--- How to complete this task ---
The lines to reproduce from the material below are those from the one containing "version 2 on;" through the one containing "than inputs, which", both included; write them out exactly and add nothing.

--- Supplied material ---
Lemma tx_form_stable (nw : bool) tx :
  (length (w_wit tx) <= length (w_vin tx))%nat -> SerializeTransaction nw (tx_form nw tx) = SerializeTransaction nw tx.
Proof.
  intros Hle. unfold SerializeTransaction. rewrite (proj2 (Nat.leb_le _ _) Hle). cbn [tx_form w_vin].
  assert (ser_vec ser_out (map wire_form (w_vout tx)) = ser_vec ser_out (w_vout tx)) as Eo.
  { unfold ser_vec. rewrite length_map, map_map. do 2 f_equal. apply map_ext. apply ser_wire_form. }
  assert (ser_body nw (tx_form nw tx) = ser_body nw tx) as ->.
  { unfold ser_body. cbn [tx_form w_vin w_vout w_wit]. rewrite Eo. destruct nw; [done|]. cbn [orb negb andb].
    destruct (wit_IsNull (w_wit tx)) eqn:E; cbn [negb]; [done|]. rewrite resize_null, E. cbn [negb]. change (flag_set 1 1) with true. cbn iota.
    assert (resize_wit (length (w_vin tx)) (resize_wit (length (w_vin tx)) (w_wit tx)) = resize_wit (length (w_vin tx)) (w_wit tx)) as ->; [|done].
    assert (length (resize_wit (length (w_vin tx)) (w_wit tx)) = length (w_vin tx)) as El
      by (unfold resize_wit; rewrite length_app, length_replicate; lia).
    unfold resize_wit at 1. rewrite El, Nat.sub_diag. apply app_nil_r. }
  cbn [tx_form w_nVersion w_nTime w_wit w_nLockTime w_strDZeel w_vchTxSig w_vchBalanceSig].
  assert ((length (if nw || wit_IsNull (w_wit tx) then [] else resize_wit (length (w_vin tx)) (w_wit tx)) <=? length (w_vin tx))%nat = true) as ->.
  { apply Nat.leb_le. destruct (_ || _); [cbn; lia|]. unfold resize_wit. rewrite length_app, length_replicate. lia. }
  by destruct (2 <=? w_nVersion tx), (flag_set (w_nVersion tx) TX_BLS_CT_FLAG), (flag_set (w_nVersion tx) TX_BLS_INPUT_FLAG).
Qed.

Lemma wire_roundtrip (fNoWitness : bool) tx rest :
  wire_tx_ok tx -> (fNoWitness = false -> w_vin tx = [] -> w_vout tx = []) ->
  if (length (w_wit tx) <=? length (w_vin tx))%nat then
    exists l, SerializeTransaction fNoWitness tx = Some l /\
      UnserializeTransaction fNoWitness (l ++ rest) = Some (tx_form fNoWitness tx, rest) /\
      SerializeTransaction fNoWitness (tx_form fNoWitness tx) = Some l
  else SerializeTransaction fNoWitness tx = None.
Proof.
  intros Hok Hempty. destruct (_ <=? _)%nat eqn:Ele; [|unfold SerializeTransaction; by rewrite Ele].
  apply Nat.leb_le in Ele as Hle. rewrite tx_form_stable by done. unfold SerializeTransaction. rewrite Ele.
  pose proof Hok as [Hv Ht _ _ _ Hl Hx]. rewrite !Forall_cons in Hx. destruct Hx as (T1 & T2 & T3 & _).
  eexists. split; [done|]. split; [|done]. rewrite <- !app_assoc. unfold UnserializeTransaction. rewrite read_le_mod. cbn [mbind option_bind].
  change (256 ^ Z.of_nat 4) with (2 ^ 32). rewrite i32_mod by done. rewrite read_le_bytes by done. cbn [mbind option_bind].
  rewrite body_roundtrip by done. cbn [mbind option_bind]. rewrite read_le_bytes by done. cbn [mbind option_bind].
  do 3 (erewrite read_opt by (intros _; by apply ReadVector_write); cbn [mbind option_bind]). done.
Qed.

End wire.

(** C16: A transaction survives the wire, with or without its witness: what
    [SerializeTransaction] writes is read back, whatever follows, as the same
    transaction in the form its version and flags keep (the witness filled up
    to one entry for each input and left out if it is empty; the text from
    version 2 on; the signatures the flags of private transactions announce;
    each output with the fields its marker announces), and writing the result
    again gives the same bytes.  The exceptions are a witness with more entries
    than inputs, which trips the assertion, and outputs without any input,
    which the marker of the extended format hides. *)
Theorem transaction_wire_roundtrip G1_FromByteVector (fNoWitness : bool) tx rest :
  wire_tx_ok G1_FromByteVector tx -> (fNoWitness = false -> w_vin tx = [] -> w_vout tx = []) ->
  if (length (w_wit tx) <=? length (w_vin tx))%nat then
    exists l, SerializeTransaction fNoWitness tx = Some l /\
      UnserializeTransaction G1_FromByteVector fNoWitness (l ++ rest) = Some (tx_form fNoWitness tx, rest) /\
      SerializeTransaction fNoWitness (tx_form fNoWitness tx) = Some l
  else SerializeTransaction fNoWitness tx = None.
Proof. apply wire_roundtrip. Qed.

(** The two messages are different and have the same hash. *)
Definition collide (l1 l2 : list Z) : Prop := l1 <> l2 /\ HashWriter_GetHash l1 = HashWriter_GetHash l2.

Lemma hash_equal l1 l2 : HashWriter_GetHash l1 = HashWriter_GetHash l2 -> l1 = l2 \/ collide l1 l2.
Proof. intros E. destruct (decide (l1 = l2)); [by left|]. by right. Qed.

(** The hash of a transaction identifies it up to its witness: two
    transactions with the same hash have the same form without the witness, or
    the bytes of the two are a collision of the double SHA-256 of [CHashWriter]. *)
Theorem txid_binding G1_FromByteVector tx1 tx2 hash :
  wire_tx_ok G1_FromByteVector tx1 -> wire_tx_ok G1_FromByteVector tx2 ->
  ComputeHash tx1 = Some hash -> ComputeHash tx2 = Some hash ->
  tx_form true tx1 = tx_form true tx2 \/
  exists l1 l2, SerializeTransaction true tx1 = Some l1 /\ SerializeTransaction true tx2 = Some l2 /\ collide l1 l2.
Proof.
  intros H1 H2 E1 E2. unfold ComputeHash in *. apply fmap_Some in E1 as (l1 & S1 & ->). apply fmap_Some in E2 as (l2 & S2 & E).
  destruct (hash_equal l1 l2 E) as [->|]; [left|right; by exists l1, l2].
  assert (forall tx, wire_tx_ok G1_FromByteVector tx -> SerializeTransaction true tx = Some l2 ->
    UnserializeTransaction G1_FromByteVector true (l2 ++ []) = Some (tx_form true tx, [])) as Hread.
  { intros tx Hok S. pose proof (wire_roundtrip G1_FromByteVector true tx [] Hok ltac:(done)) as H.
    destruct (_ <=? _)%nat; [|congruence]. destruct H as (l & S' & R & _). congruence. }
  pose proof (Hread tx1 H1 S1). pose proof (Hread tx2 H2 S2). congruence.
Qed.

(** A private transaction with three kinds of outputs and a witness for the
    first of its two inputs. *)
Definition demo_wire : WireTx :=
  mkWireTx 0x32 1600000000 [mkCTxIn (mkCOutPoint 5 1) [1; 2] 7; mkCTxIn (mkCOutPoint 6 0) [] SEQUENCE_FINAL]
    [demo_to_key; demo_private; demo_token] [[[8; 8]; []]] 100 [66] [1] [2; 3].

Lemma demo_wire_ok : wire_tx_ok demo_G1 demo_wire.
Proof.
  assert (forall l : list (list Z), forallb (fun v => (Z.of_nat (length v) <=? MAX_SIZE)) l = true -> Forall short l) as Hl.
  { intros l. rewrite forallb_forall, Forall_forall. intros H v Hv. apply Z.leb_le, H. by apply list_elem_of_In. }
  split; cbn [demo_wire w_nVersion w_nTime w_nLockTime]; try lia.
  - split; [by vm_compute|]. repeat (apply Forall_cons; split); [..|apply Forall_nil_2];
      (split; [split; cbn [in_prevout prevout_hash prevout_n]; lia|by vm_compute|cbn [in_nSequence]; unfold SEQUENCE_FINAL; lia]).
  - split; [by vm_compute|]. apply Forall_forall. intros o Ho. destruct (demo_outs_ok o Ho) as [[H1 H2 H3 H4 H5 H6] _].
    assert (10 ^ 18 < 2 ^ 60) by (by vm_compute). split; [lia|lia|unfold short; unfold MAX_SCRIPT_SIZE in H2; unfold MAX_SIZE; lia|done|done|done|].
    intros _. cbn [demo_wire w_vout] in Ho. rewrite !elem_of_cons in Ho. destruct Ho as [->|[->|[->|Ho]]]; try apply demo_proof_ok.
    destruct (not_elem_of_nil _ Ho).
  - cbn [demo_wire w_wit]. apply Forall_singleton. split; [by vm_compute|by apply Hl].
  - by apply Hl.
Qed.

Lemma transaction_wire_roundtrip_witness :
  exists l, SerializeTransaction false demo_wire = Some l /\
    UnserializeTransaction demo_G1 false (l ++ [9]) = Some (tx_form false demo_wire, [9]) /\
    SerializeTransaction false (tx_form false demo_wire) = Some l.
Proof. exact (transaction_wire_roundtrip demo_G1 false demo_wire [9] demo_wire_ok ltac:(discriminate)). Defined.

(** The two forms differ only in the witness. *)
Lemma txid_binding_witness :
  let tx := mkWireTx 0x32 1600000000 (w_vin demo_wire) (w_vout demo_wire) [] 100 [66] [1] [2; 3] in
  exists hash, ComputeHash demo_wire = Some hash /\ ComputeHash tx = Some hash /\
    (tx_form true demo_wire = tx_form true tx \/
     exists l1 l2, SerializeTransaction true demo_wire = Some l1 /\ SerializeTransaction true tx = Some l2 /\ collide l1 l2).
Proof.
  intros tx. assert (wire_tx_ok demo_G1 tx) as Hok by (destruct demo_wire_ok; by split).
  assert (exists l, SerializeTransaction true demo_wire = Some l /\ SerializeTransaction true tx = Some l) as (l & S1 & S2)
    by (eexists; split; vm_compute; reflexivity).
  assert (forall t, SerializeTransaction true t = Some l -> ComputeHash t = Some (HashWriter_GetHash l)) as E
    by (intros t Ht; unfold ComputeHash; by rewrite Ht).
  exists (HashWriter_GetHash l). split; [by apply E|]. split; [by apply E|].
  exact (txid_binding demo_G1 demo_wire tx _ demo_wire_ok Hok (E _ S1) (E _ S2)).
Defined.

--- Written answer ---
    version 2 on; the signatures the flags of private transactions announce;
    each output with the fields its marker announces), and writing the result
    again gives the same bytes.  The exceptions are a witness with more entries
    than inputs, which trips the assertion, and outputs without any input,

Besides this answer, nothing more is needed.